**Data to examine**
(* ===== verification/GenericAsset.v ===== *)
(** * Generic asset: state and operations

    The [GenericAsset] pallet, [src/crml/generic-asset/src/lib.rs] and
    [src/crml/generic-asset/src/impls.rs]: its storage as the record [State],
    the inherent functions of [Module<T>], the eight extrinsics, the
    [AssetCurrency] implementations of the FRAME currency traits and the dust
    handler the runtime configures.  Operations that cannot fail are functions
    on [State]; dispatchable ones live in the monad [D State]. *)

From S2P Require Import Prelude Support GenericAssetTypes.

(** What the pallet's configuration supplies from outside this repository:
    the reference counters of [frame_system] accounts and the account derived
    from the pallet id that receives dust. *)
Class GaConfig := {
  SysState : Type;
  providers : AccountId -> SysState -> Z;
  inc_providers : AccountId -> SysState -> SysState;
  dust_account : AccountId;
}.

(** [decl_event!] *)
Inductive Event :=
| Created (asset : AssetId) (creator : AccountId) (options : AssetOptions)
| Transferred (asset : AssetId) (from to : AccountId) (amount : Balance)
| PermissionUpdated (asset : AssetId) (p : PermissionsV1)
| AssetInfoUpdated (asset : AssetId) (info : AssetInfo)
| Minted (asset : AssetId) (who : AccountId) (amount : Balance)
| Burned (asset : AssetId) (who : AccountId) (amount : Balance)
| DustReclaimed (asset : AssetId) (who : AccountId) (amount : Balance).

(** [enum Releases] *)
Inductive Releases := Releases_V0 | Releases_V1 | Releases_V2.

Definition Releases_u32 (r : Releases) : Z :=
  match r with Releases_V0 => 0 | Releases_V1 => 1 | Releases_V2 => 2 end.

Section GenericAsset.
Context `{GaConfig}.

**Work item**
All lines from the first line of the listing above through the line containing "(** What the" are to be retyped exactly. Leave out any other line.

**Finished exercise**
(* ===== verification/GenericAsset.v ===== *)
(** * Generic asset: state and operations

    The [GenericAsset] pallet, [src/crml/generic-asset/src/lib.rs] and
    [src/crml/generic-asset/src/impls.rs]: its storage as the record [State],
    the inherent functions of [Module<T>], the eight extrinsics, the
    [AssetCurrency] implementations of the FRAME currency traits and the dust
    handler the runtime configures.  Operations that cannot fail are functions
    on [State]; dispatchable ones live in the monad [D State]. *)

From S2P Require Import Prelude Support GenericAssetTypes.

(** What the pallet's configuration supplies from outside this repository:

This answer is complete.